# Stihl 076 AV Super vs. McCulloch SP125 C



## Michigan Muscle (Mar 9, 2012)

This is my first post, so I'll keep it short n' sweet. I have a question regarding a STIHL 076 AV SUPER vs. buying a MAC SP125C chainsaw. I already own 2 of the 076 AV SUPERS (for 5+ years), and they are awesome saws. Absolute beasts. I had never operated a Mac SP125C before today, but I have a guy who wants to trade his SP125 for one of my 076 AV Supers. One of my 076's is in "well used" condition, but still fully operational with great compression. The MAC SP125C the fella is wanting to trade is in good condition, good comp, runs VERY well, and seems to cut like an animal. I do like MACs quite a bit (I have an old MAC 10-10 Automatic that's been a great firewood saw for over 15 years now), so I'm definitely considering it...

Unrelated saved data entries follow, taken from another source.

Record translation : Type :=
  { sql_query : string; explanation : option string; confidence : spec_float }.

(** The three steps and the fallback, in the order of the source; the
    warning logged when the fallback is taken is left out. *)
Definition parse_llm_response (response : string) : Py.outcome translation :=
  let sql : option string := None in
  let explanation : option string := None in
  let confidence := PyFloat.zero in
  sql <-
    (if contains SQL response then
       parts <- split1 SQL response ;;
       rest <- Py.getitem parts 1 ;;
       sql_parts <- split1 EXPLANATION rest ;;
       s <- Py.getitem sql_parts 0 ;;
       Py.Return (Some (strip s))
     else Py.Return sql) ;;
  explanation <-
    (if contains EXPLANATION response then
       parts <- split1 EXPLANATION response ;;
       rest <- Py.getitem parts 1 ;;
       explanation_parts <- split1 CONFIDENCE rest ;;
       s <- Py.getitem explanation_parts 0 ;;
       Py.Return (Some (strip s))
     else Py.Return explanation) ;;
  confidence <-
    (if contains CONFIDENCE response then
       parts <- split1 CONFIDENCE response ;;
       rest <- Py.getitem parts 1 ;;
       let confidence_str := strip rest in
       Py.except_ValueError (PyFloat.float confidence_str) (Py.Return PyFloat.half)
     else Py.Return confidence) ;;
  let sql :=
    if negb (truthy sql) then fallback_query
    else match sql with Some s => s | None => EmptyString end in
  Py.Return {| sql_query := sql; explanation := explanation; confidence := confidence |}.
(** C8. A candidate equal, case-insensitively, to a vocabulary entry is
    always matched when [similarity_threshold <= 1]: the output holds a
    record for it whose confidence is at least 1, hence at least the
    threshold; the confidence is exactly 1 when cosines are at most 1 and
    [fuzz.ratio] at most 100. [fuzz.ratio] gives 100 on equal strings. *)
Theorem exact_match_never_rejected self (resume_skills : list string)
    (candidate entry : string) :
  length (skill_embeddings self) = length (skill_list self) →
  (∀ s, fuzz_ratio s s = 100%Z) →
  candidate ∈ resume_skills →
  entry ∈ skill_list self →
  PyStr.lower candidate = PyStr.lower entry →
  (similarity_threshold self <= 1)%Q →
  ∃ out m,
    extract_and_match_skills encode cosine fuzz_ratio self resume_skills = Ok out ∧
    m ∈ out ∧
    original_skill m = candidate ∧
    (1 <= confidence m)%Q ∧
    (similarity_threshold self <= confidence m)%Q ∧
    ((∀ a b, (fuzz_ratio a b <= 100)%Z) → (∀ u w, (cosine u w <= 1)%Q) →
     (confidence m == 1)%Q).
Proof.
  intros Hlen Hsame Hcand Hentry Hlower Hthr.
  assert (vocabulary_ok self) as Hok.
  { split; [|done]. intros E. rewrite E in Hentry. by apply elem_of_nil in Hentry. }
  destruct (match_one_highest self candidate Hok)
    as (i_sem & sem & i_lex & lex & Hs & Hl & [n1 H1] & [n2 H2] & Hone).
  assert (1 <= lex)%Q as Hlex.
  { rewrite <- percent_100. apply (highest_at_ge _ _ _ _ Hl).
    unfold fuzzy_scores. apply list_elem_of_fmap.
    exists entry. split; [|done]. by rewrite Hlower, Hsame. }
  assert (∃ m, emitted self candidate = Some m ∧ original_skill m = candidate ∧
               (1 <= confidence m)%Q ∧
               (confidence m = sem ∧ (lex <= sem)%Q ∨ confidence m = lex))
    as (m & Hm & Horig & Hconf & Hwhich).
  { unfold emitted_record. rewrite Hone.
    destruct (Qle_bool lex sem) eqn:Hcmp.
    - apply Qle_bool_iff in Hcmp.
      assert (1 <= sem)%Q as Hsem by (eapply Qle_trans; eauto).
      assert (Qle_bool (similarity_threshold self) sem = true) as ->
        by (apply Qle_bool_iff; eapply Qle_trans; eauto).
      rewrite (py_index_lookup _ _ _ H1), bind_Ok.
      eexists. split; [done|]. simpl. split_and!; auto.
    - assert (Qle_bool (similarity_threshold self) lex = true) as ->
        by (apply Qle_bool_iff; eapply Qle_trans; eauto).
      rewrite (py_index_lookup _ _ _ H2), bind_Ok.
      eexists. split; [done|]. simpl. split_and!; auto. }
  exists (omap (emitted self) resume_skills), m.
  split_and!; try done.
  - by apply extract_and_match_skills_total.
  - apply list_elem_of_omap. by exists candidate.
  - eapply Qle_trans; eauto.
  - intros Hratio Hcos. apply Qle_antisym; [|done].
    destruct Hwhich as [[-> _] | ->].
    + apply highest_at_elem in Hs. unfold semantic_scores in Hs.
      apply list_elem_of_fmap in Hs as (u & -> & _). apply Hcos.
    + apply highest_at_elem in Hl. unfold fuzzy_scores in Hl.
      apply list_elem_of_fmap in Hl as (u & -> & _). by apply percent_le_1.
Qed.

End MatchProperties.

(** ** The gap computation *)

Section GapProperties.

Implicit Types (hot ind missing : list string) (skill : string).

Lemma tier_step_fold hot ind missing (c i n : list string) :
  fold_left (tier_step hot ind) missing (c, i, n)
  = (c ++ filter (λ s, tier_of hot ind s = Critical) missing,
     i ++ filter (λ s, tier_of hot ind s = Important) missing,
     n ++ filter (λ s, tier_of hot ind s = NiceToHave) missing).
Proof.
  revert c i n. induction missing as [|s l IH]; intros c i n; simpl.
  - by rewrite !app_nil_r.
  - assert (∃ t, tier_of hot ind s = t) as [t Ht] by eauto.
    pose proof Ht as Hstep. unfold tier_of in Hstep.
    rewrite !filter_cons, Ht. unfold tier_step at 1.
    destruct (py_in s hot), (py_in s ind); rewrite <- Hstep; simpl; rewrite IH.
    all: by rewrite <- ?app_assoc.
Qed.

Lemma tiers_filter hot ind missing :
  tiers hot ind missing
  = (filter (λ s, tier_of hot ind s = Critical) missing,
     filter (λ s, tier_of hot ind s = Important) missing,
     filter (λ s, tier_of hot ind s = NiceToHave) missing).
Proof. unfold tiers. by rewrite tier_step_fold. Qed.

(** A list filtered three ways by a total classification is split
    without loss or repetition. *)
Lemma three_way_split {A : Type} (f : A → Tier) (l : list A) :
  filter (λ x, f x = Critical) l ++ filter (λ x, f x = Important) l
    ++ filter (λ x, f x = NiceToHave) l ≡ₚ l.
Proof.
  induction l as [|x l IH]; [done|].
  rewrite !filter_cons. destruct (f x) eqn:E; repeat case_decide; try done; simpl.
  - by rewrite IH.
  - rewrite <- Permutation_middle. by rewrite IH.
  - rewrite app_assoc, <- Permutation_middle, <- app_assoc. by rewrite IH.
Qed.

Lemma score_bounds (p t : nat) : (p ≤ t)%nat → (0 <= score p t)%Q ∧ (score p t <= 100)%Q.
Proof.
  intros Hpt. unfold score.
  assert (0 < inject_Z (Z.of_nat (Nat.max t 1)))%Q as Hpos.
  { change 0%Q with (inject_Z 0). rewrite <- Zlt_Qlt. lia. }
  assert (0 <= inject_Z (Z.of_nat p))%Q as Hp.
  { change 0%Q with (inject_Z 0). rewrite <- Zle_Qle. lia. }
  split.
  - apply Qmult_le_0_compat; [|done].
    apply Qle_shift_div_l; [done|]. by rewrite Qmult_0_l.
  - apply Qle_trans with (1 * 100)%Q; [|unfold Qle; simpl; lia].
    apply Qmult_le_compat_r; [|done].
    apply Qle_shift_div_r; [done|]. rewrite Qmult_1_l.
    rewrite <- Zle_Qle. lia.
Qed.

End GapProperties.

(** ** The learning path *)

Section LearningPathProperties.

Import LearningPath.

Implicit Types (skills : list string) (m : gmap string (list string)).

Lemma group_step_lookup m (s c : string) :
  group_step m s !! c
  = if decide (category_of s = c) then Some (default [] (m !! c) ++ [s]) else m !! c.
Proof.
  unfold group_step. case_decide as Hc.
  - subst c. rewrite lookup_insert_eq. f_equal.
    destruct (m !! category_of s) eqn:E; [by rewrite E|].
    by rewrite lookup_insert_eq.
  - rewrite lookup_insert_ne by done.
    destruct (m !! category_of s); [done|]. by rewrite lookup_insert_ne.
Qed.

Do you guys think this is a fair trade, and if not - who's getting the shaft, here?!
Thanks in advance for all your input.


----------



## Brian13 (Mar 9, 2012)

Welcome to AS! You might want to try posting in the chainsaw section, you will probably get some more opinions there. For me I would without question get the 125m especially if you have multiple 076s.


----------



## Michigan Muscle (Mar 9, 2012)

Brian13 said:


> Welcome to AS! You might want to try posting in the chainsaw section, you will probably get some more opinions there. For me I would without question get the 125m especially if you have multiple 076s.



Awesome - Hey, Brian - thanks for the input. I'll do that, for sure. ...and is that a MAC I see in your avatar?


----------



## RandyMac (Mar 9, 2012)

In my experience with the 075, the 125 will make the stihl seem weak, given that both are in large wood with equal bar length.


----------



## Michigan Muscle (Mar 9, 2012)

RandyMac said:


> In my experience with the 075, the 125 will make the stihl seem weak, given that both are in large wood with equal bar length.



Ya, I did notice what felt like an increase in torque with the 125. I think it's got a 123cc motor, too - as opposed to my 076, which has 111 cc's. Thanks, Randy.


----------



## Brian13 (Mar 9, 2012)

Michigan Muscle said:


> Awesome - Hey, Brian - thanks for the input. I'll do that, for sure. ...and is that a MAC I see in your avatar?



Yes thats a Super 250 in the avatar. Another great Mac. You can definitely trust Randys words, he knows what he is talking about here.


----------



## Michigan Muscle (Mar 9, 2012)

Brian13 said:


> Yes thats a Super 250 in the avatar. Another great Mac. You can definitely trust Randys words, he knows what he is talking about here.



Those 250's are classic MAC muscle. I have one, myself - should have recognized it. Thanks again for the input, too - I do appreciate it.


----------